## Description of the task
Scan the entries for the string "main" and give the number of lines that have it, nothing further.

* * * * * * * * *

(** * RejseplanenAPI: the response decoder of [main.py], embedded and verified

    The development follows the layout of [main.py]:
    - the polyline codec ([decode_polyline]);
    - the JSON values the decoder consumes and the Python operations the
      source applies to them ([in], [.get], subscripting, truthiness,
      iteration), with the exceptions they raise;
    - the data classes and their [from_api] constructors;
    - the shared-table resolver ([_parse_common_data]);
    - the trip assembler ([_parse_trip]) and the batch loops of
      [scroll_trips] and [plan_trip];
    - the walking-route cache filled inside [plan_trip], over an explicit
      store of [Polyline] objects so that sharing by reference is visible.

    Modelling choices.
    - A Python [float] is an IEEE 754 binary64 number, as [SpecFloat]
      defines them: [lat / 1e5] converts the [int] to the nearest double
      (ties to even), raising [OverflowError] when it is beyond the largest
      double, and divides with one more rounding.
    - The codec is defined on lists of code points, so its theorems hold for
      every Python string; a JSON string is a Rocq [string], whose characters
      have the codes 0..255.
    - Code that can raise returns a [result]; [_parse_trip] turns every
      exception of its body into [None], as its [except Exception] does.
    - The walking-route cache holds addresses into a store of [Polyline]
      objects; two sections share an object when they hold the same address.
    - The transport is a parameter [send]; the log of the requests it
      received is kept next to the store. *)

From Stdlib Require Import ZArith QArith String Ascii List Lia Bool SpecFloat.
From stdpp Require Import base option list gmap strings.
Import ListNotations.

Set Warnings "-register-all".

Local Open Scope string_scope.
Local Open Scope list_scope.
Local Open Scope Z_scope.

(* ===================================================================== *)
(** * Part I. Definitions *)
(* ===================================================================== *)

(** ** Exceptions and loops *)

(** The exceptions the decoder can raise.  [FuelExhausted] is not a Python
    exception: it marks a loop model that ran out of fuel, and
    [decode_polyline_ref] shows that it never occurs. *)
Inductive exn : Type :=
  | KeyError | TypeError | AttributeError | ValueError | OverflowError | FuelExhausted.

Inductive result (A : Type) : Type :=
  | Ok (a : A)
  | Raise (e : exn).
Arguments Ok {A} a.
Arguments Raise {A} e.

Definition bind {A B : Type} (m : result A) (k : A -> result B) : result B :=
  match m with
  | Ok a => k a
  | Raise e => Raise e
  end.

Notation "'do' x <- m ; k" := (bind m (fun x => k))
  (at level 10, x pattern, m at level 100, k at level 200).

(** A [for] loop whose body may raise: the body runs on each element in
    order, threading the loop state. *)
Fixpoint for_each {A S : Type} (body : S -> A -> result S) (items : list A) (st : S)
  : result S :=
  match items with
  | [] => Ok st
  | x :: rest => do st' <- body st x; for_each body rest st'
  end.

* * * * * * * * *

## Response box
2